* [Required action]: Scan the records below for the line with "log together with" and the line with "Definition lit (s". Repeat those two lines and every line between them exactly, and nothing else.

(Collected data entries)

(** * js-functions: the page builder and its embedded chart functions

    A shallow embedding of [page-builder.js]: the colour helper, the
    multi-scale normalisation, the pie labels, the row model of the data
    table, the dependency guards of the renderers and the counters and
    document of the [PageBuilder] class, with the properties that the
    design document states about them. *)

From Stdlib Require Import QArith Qminmax Qabs Lqa Lia.
From Stdlib Require Import DecimalString Ascii.
From stdpp Require Import gmap strings list pretty.
(** ** Ports and interfaces *)

(** X16.  No port is listed both as an interface and as a port,
    whatever neutron answers to the two listings.  What
    [NeutronInterfaces.list] returns belongs to the project and is a
    router interface, so that its deletion always starts by clearing
    the routes of its router; what [NeutronPorts.list] returns belongs
    to the project and is unbound or bound to a server. *)
Theorem interfaces_and_ports_are_apart {W} (B : Backend W)
    (self : Resources) (s s' : W) (l l' : list resource) :
  res (NeutronInterfaces_list B self s) = Ok l ->
  res (NeutronPorts_list B self s') = Ok l' ->
  (forall r, r ∈ l -> r ∉ l')
  /\ (forall r, r ∈ l ->
        tenant_id r = self_project_id self
        /\ forall s2,
             head (requests
                     (emitted (Resources_delete B
                                 {| cls := NeutronInterfaces;
                                    self_project_id := self_project_id self |}
                                 r s2)))
             = Some (update_router_no_routes (device_id r)))
  /\ (forall r, r ∈ l' ->
        tenant_id r = self_project_id self
        /\ (device_owner r = ""
            \/ String.prefix "compute:" (device_owner r) = true)).
Proof.
  unfold NeutronInterfaces_list, NeutronPorts_list, client_list, bind, ret.
  destruct (run_listing B list_ports s) as [[ports|e] s1]; simpl;
    [|discriminate].
  destruct (run_listing B list_ports s') as [[ports'|e] s1']; simpl;
    [|discriminate].
  intros [= <-] [= <-].
  assert (Hi : forall r,
            r ∈ filter (_owned_resource self)
                  (filter is_router_interface ports) ->
            tenant_id r = self_project_id self
            /\ device_owner r = "network:router_interface").
  { intros r Hr. apply list_elem_of_filter in Hr as [Ho Hr].
    apply list_elem_of_filter in Hr as [Hd _]. auto. }
  assert (Hp : forall r,
            r ∈ filter (_owned_resource self)
                  (filter is_unbound_or_compute ports') ->
            tenant_id r = self_project_id self
            /\ (device_owner r = ""
                \/ String.prefix "compute:" (device_owner r) = true)).
  { intros r Hr. apply list_elem_of_filter in Hr as [Ho Hr].
    apply list_elem_of_filter in Hr as [Hd _]. auto. }
  split; [|split].
  - intros r Hr Hr'. destruct (Hi r Hr) as [_ Hd].
    destruct (Hp r Hr') as [_ [Hd'|Hd']]; rewrite Hd in Hd'; discriminate.
  - intros r Hr. destruct (Hi r Hr) as [Ho Hd]. split; [exact Ho|].
    intros s2.
    unfold Resources_delete, Resources_base_delete, logging_info, emit,
      client_call, bind, ret.
    cbn [cls]. destruct (decide _) as [_|Hn]; [|contradiction].
    destruct (run_request B (update_router_no_routes (device_id r)) s2)
      as [[[]|e] s3]; reflexivity.
  - exact Hp.
Qed.

Lemma interfaces_and_ports_are_apart_witness :
  let neutron := {| cls := NeutronPorts; self_project_id := "p1" |} in
  res (NeutronInterfaces_list cloud neutron wired)
  = Ok [port_ "q1" "p1" "network:router_interface" "r9"]
  /\ res (NeutronPorts_list cloud neutron wired)
     = Ok [port_ "q2" "p1" "compute:nova" "s1"; port_ "q3" "p1" "" ""]
  /\ port_ "q1" "p1" "network:router_interface" "r9"
     ∉ [port_ "q2" "p1" "compute:nova" "s1"; port_ "q3" "p1" "" ""].
Proof.
  intros neutron.
  split; [vm_compute; reflexivity|]. split; [vm_compute; reflexivity|].
  apply (proj1 (interfaces_and_ports_are_apart cloud neutron wired wired
                  [port_ "q1" "p1" "network:router_interface" "r9"]
                  [port_ "q2" "p1" "compute:nova" "s1"; port_ "q3" "p1" "" ""]
                  ltac:(vm_compute; reflexivity)
                  ltac:(vm_compute; reflexivity))).
  left.
Defined.

(** ** Swift objects *)

Section Swift.

Context {W : Type} (B : Backend W).

Lemma SwiftObjects_list_loop_Ok conts : forall acc s objs,
  res (SwiftObjects_list_loop B conts acc s) = Ok objs ->
  exists contents,
    length contents = length conts
    /\ emitted (SwiftObjects_list_loop B conts acc s)
       = container_listings conts contents
    /\ objs = (acc ++ objects_by_container conts contents)%list.
Proof.
  induction conts as [|cont conts IH]; intros acc s objs;
    cbn [SwiftObjects_list_loop].
  - intros [= <-]. exists []. rewrite app_nil_r. auto.
  - rewrite res_bind, emitted_bind.
    unfold client_list.
    destruct (run_listing B (get_container cont) s) as [[raw|e] s1];
      cbn [res final emitted]; [|discriminate].
    intros Hrest. destruct (IH _ _ _ Hrest) as (contents & Hlen & Hev & ->).
    exists (raw :: contents). split; [simpl; now rewrite Hlen|].
    split; [rewrite Hev; reflexivity|].
    unfold objects_by_container. simpl. now rewrite app_assoc.
Qed.

End Swift.

(** X17.  [SwiftObjects.list], when it returns, has listed the account
    once and then each of its containers once, in the order of the
    account, and returns the objects of the containers in that order,
    each under the name of the container it was listed in; deleting
    such an object names that container, which is one of the
    account. *)
Theorem SwiftObjects_listed_by_container {W} (B : Backend W) (s : W)
    (objs : list resource) :
  res (SwiftObjects_list B s) = Ok objs ->
  exists (account : list resource) (contents : list (list resource)),
    length contents = length account
    /\ emitted (SwiftObjects_list B s)
       = EvListing get_account (Ok account)
         :: container_listings (name <$> account) contents
    /\ objs = objects_by_container (name <$> account) contents
    /\ forall obj, obj ∈ objs ->
         delete_requests SwiftObjects obj
         = [delete_object (container obj) (name obj)]
         /\ container obj ∈ (name <$> account).
Proof.
  unfold SwiftObjects_list, list_containers.
  rewrite res_bind, emitted_bind, res_bind, emitted_bind.
  unfold client_list.
  destruct (run_listing B get_account s) as [[account|e] s1];
    cbn [ret res final emitted app]; [|discriminate].
  intros Hloop.
  destruct (SwiftObjects_list_loop_Ok B _ _ _ _ Hloop)
    as (contents & Hlen & Hev & ->).
  exists account, contents. rewrite length_fmap in Hlen.
  split; [exact Hlen|]. split; [now rewrite Hev|]. split; [reflexivity|].
  intros obj Hobj. split; [reflexivity|].
  cbn [app] in Hobj. unfold objects_by_container in Hobj.
  apply list_elem_of_join in Hobj as (group & Hobj & Hgroup).
  apply elem_of_zip_with in Hgroup as (cont & raw & -> & Hcont & _).
  apply list_elem_of_fmap in Hobj as (o & -> & _).
  exact Hcont.
Qed.
(** * whisper-gui: a shallow embedding of [main.py]

    The program is a small wxPython front end: a word-wrapping helper, a
    filename check, a sizer that shows one panel at a time, and two panels
    that launch a transcription thread and store the API key.

    Python values are modelled as follows.
    - [str] is a sequence of Unicode code points: [list N]; [len] is the
      number of code points.
    - Objects with identity (windows, panels) are object ids ([positive]);
      [==] on them is identity.
    - [os.environ] and the file system are finite maps ([gmap]).
    - Raising is a result in a sum type, [inl] carrying the exception.
    - Every toolkit call, upload and completed file write is recorded in a
      log together with the thread that executed it. *)

From Stdlib Require Import ZArith NArith Ascii Lia.
From stdpp Require Import base option list strings gmap.

(** ** Python strings *)

Abbreviation str := (list N).

(** A literal of the source, as code points. *)
Definition lit (s : string) : str :=
  map N_of_ascii (String.list_ascii_of_string s).

Arguments lit s%_string : simpl never.

(** [len(s)] as a Python integer. *)
Definition len {A} (s : list A) : Z := Z.of_nat (length s).

(** [str.isspace] on one code point, the test [str.split()] uses: the
    ASCII table entries 0x09-0x0D, 0x1C-0x20 and the Unicode white space
    of [_PyUnicode_IsWhitespace]. *)
Definition isspace (c : N) : bool :=
  (((0x09 <=? c) && (c <=? 0x0D)) || ((0x1C <=? c) && (c <=? 0x20))
   || (c =? 0x85) || (c =? 0xA0) || (c =? 0x1680)
   || ((0x2000 <=? c) && (c <=? 0x200A))
   || (c =? 0x2028) || (c =? 0x2029) || (c =? 0x202F) || (c =? 0x205F)
   || (c =? 0x3000))%N.

(** [s.split()] with no argument: maximal runs of non-space code points,
    in order; [word] is the run being scanned. *)
Fixpoint split_from (word : str) (s : str) : list str :=
  match s with
  | [] => match word with [] => [] | _ => [word] end
  | c :: s' =>
      if isspace c
      then match word with
           | [] => split_from [] s'
           | _ => word :: split_from [] s'
           end
      else split_from (word ++ [c]) s'
  end.

Definition split (s : str) : list str := split_from [] s.

(** [sep.join(l)]. *)
Fixpoint join (sep : str) (l : list str) : str :=
  match l with
  | [] => []
  | [x] => x
  | x :: l' => x ++ sep ++ join sep l'
  end.

(** Truth value of a Python [str]: non-empty. *)
Definition truthy (s : str) : bool :=
  match s with [] => false | _ => true end.

(** ** [add_newlines] (main.py 9-24) *)

(** One iteration of the [for word in words] loop on the pair
    [(lines, current_line)]. *)
Definition add_newlines_step (line_length : Z)
    (st : list str * str) (word : str) : list str * str :=
  let '(lines, current_line) := st in
  if (len current_line + len word <=? line_length)%Z
  then (lines,
        current_line ++ (if truthy current_line then lit " " ++ word else word))
  else (lines ++ [current_line], word).

(** The list [lines] as it is when [join] is called. *)
Definition add_newlines_lines (string : str) (line_length : Z) : list str :=
  let words := split string in
  let '(lines, current_line) :=
    foldl (add_newlines_step line_length) ([], []) words in
  if truthy current_line then lines ++ [current_line] else lines.

Definition add_newlines (string : str) (line_length : Z) : str :=
  join [0x0A%N] (add_newlines_lines string line_length).

(** ** Exceptions, threads and the effect monad *)

Inductive exn :=
| IndexError                       (* list index out of range *)
| TypeError                        (* [open(None, ...)] *)
| FileNotFoundError (path : str)   (* [open(path, "rb")] on a missing file *)
| OSError (path : str)             (* the OS refuses the path *)
| AttributeError                   (* [response.data] on an object without it *)
| KeyError                         (* [...['text']] on a mapping without it *)
| UnicodeEncodeError.              (* [file.write(text)]: text that the
                                      encoding of the file cannot hold *)

Definition is_OSError (e : exn) : bool :=
  match e with
  | FileNotFoundError _ | OSError _ => true   (* FileNotFoundError <: OSError *)
  | _ => false
  end.

(** The thread that executes a piece of code. *)
Inductive thread :=
| MainThread                 (* the wx event loop *)
| WorkerThread (n : nat).    (* the n-th [threading.Thread] started *)

Global Instance thread_eq_dec : EqDecision thread.
Proof. solve_decision. Defined.

(** A computation over a state [S], run by some thread; an exception
    keeps the state reached when it was raised. *)
Definition M (S A : Type) : Type := thread → S → (exn + A) * S.

Definition ret {S A} (a : A) : M S A := λ _ s, (inr a, s).

Definition bind {S A B} (m : M S A) (k : A → M S B) : M S B :=
  λ t s, match m t s with
         | (inr a, s') => k a t s'
         | (inl e, s') => (inl e, s')
         end.

Definition raise {S A} (e : exn) : M S A := λ _ s, (inl e, s).
Definition get {S} : M S S := λ _ s, (inr s, s).
Definition gets {S A} (f : S → A) : M S A := λ _ s, (inr (f s), s).
Definition modify {S} (f : S → S) : M S unit := λ _ s, (inr tt, f s).

(** Run [m] as thread [t]. *)
Definition run_as {S A} (t : thread) (m : M S A) : M S A := λ _ s, m t s.

(** Run a computation on the component [prj] of a larger state. *)
Definition zoom {S T A} (prj : S → T) (upd : T → S → S) (m : M T A) : M S A :=
  λ t s, let '(r, w) := m t (prj s) in (r, upd w s).

Declare Scope py_scope.
Delimit Scope py_scope with py.
Notation "x <- m ;; k" := (bind m (λ x, k))
  (at level 100, m at next level, k at level 200, right associativity)
  : py_scope.
Notation "m ;; k" := (bind m (λ _, k))
  (at level 100, k at level 200, right associativity) : py_scope.

(** [for x in l: body x]. *)
Fixpoint for_each {S A} (l : list A) (body : A → M S unit) : M S unit :=
  match l with
  | [] => ret tt
  | x :: l' => (body x ;; for_each l' body)%py
  end.

(** The final state and the result of a run. *)
Definition exec {S A} (m : M S A) (t : thread) (s : S) : S := (m t s).2.
Definition result {S A} (m : M S A) (t : thread) (s : S) : exn + A := (m t s).1.

(** ** The toolkit and the operating system *)

Abbreviation oid := positive.

(** An RGB tuple as passed to [SetForegroundColour]. *)
Definition colour : Type := N * N * N.

(** What [datetime.datetime.now()] returns. *)
Record datetime := {
  year : N; month : N; day : N; hour : N; minute : N; second : N
}.

(** Effects on the toolkit, the file system and the network, as logged. *)
Inductive call :=
| SetSizer (window : oid)
| SizerAdd (window : oid)
| WindowShow (window : oid)
| WindowHide (window : oid)
| Layout (window : oid)
| SetForegroundColour (ctrl : oid) (c : colour)
| SetLabel (ctrl : oid) (label : str)
| FileWrite (path text : str)
| AudioTranscribe (model path : str)
| ThreadStart (n : nat).

(** What [openai.Audio.transcribe] does when it does not raise
    [OpenAIError]: it raises something else, or it returns an object,
    given here by what [response.data['text']] evaluates to on it (a text,
    or the exception that the attribute access or the subscript raises). *)
Inductive api_return :=
| Raises (e : exn)
| Response (data_text : exn + str).

Record World := {
  shown : gmap oid bool;           (* [IsShown()] of every window *)
  environ : gmap str str;          (* [os.environ] *)
  openai_api_key : option str;     (* [openai.api_key] *)
  files : gmap str str;            (* path -> content *)
  getcwd : str;                    (* [os.getcwd()] *)
  now : datetime;                  (* the clock *)
  creatable : str → bool;          (* does [open(path, 'w')] succeed *)
  encodable : str → bool;          (* does [file.write(text)] succeed: can
                                      the file's encoding hold the text *)
  remote : str → str + api_return; (* the API on an audio content:
                                      [inl d] raises [OpenAIError] with
                                      [str(e) = d], [inr r] does [r] *)
  threads : nat;                   (* threads started so far *)
  log : list (thread * call)       (* effects, oldest first *)
}.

* [Written answer]:
      log together with the thread that executed it. *)

From Stdlib Require Import ZArith NArith Ascii Lia.
From stdpp Require Import base option list strings gmap.

(** ** Python strings *)

Abbreviation str := (list N).

(** A literal of the source, as code points. *)
Definition lit (s : string) : str :=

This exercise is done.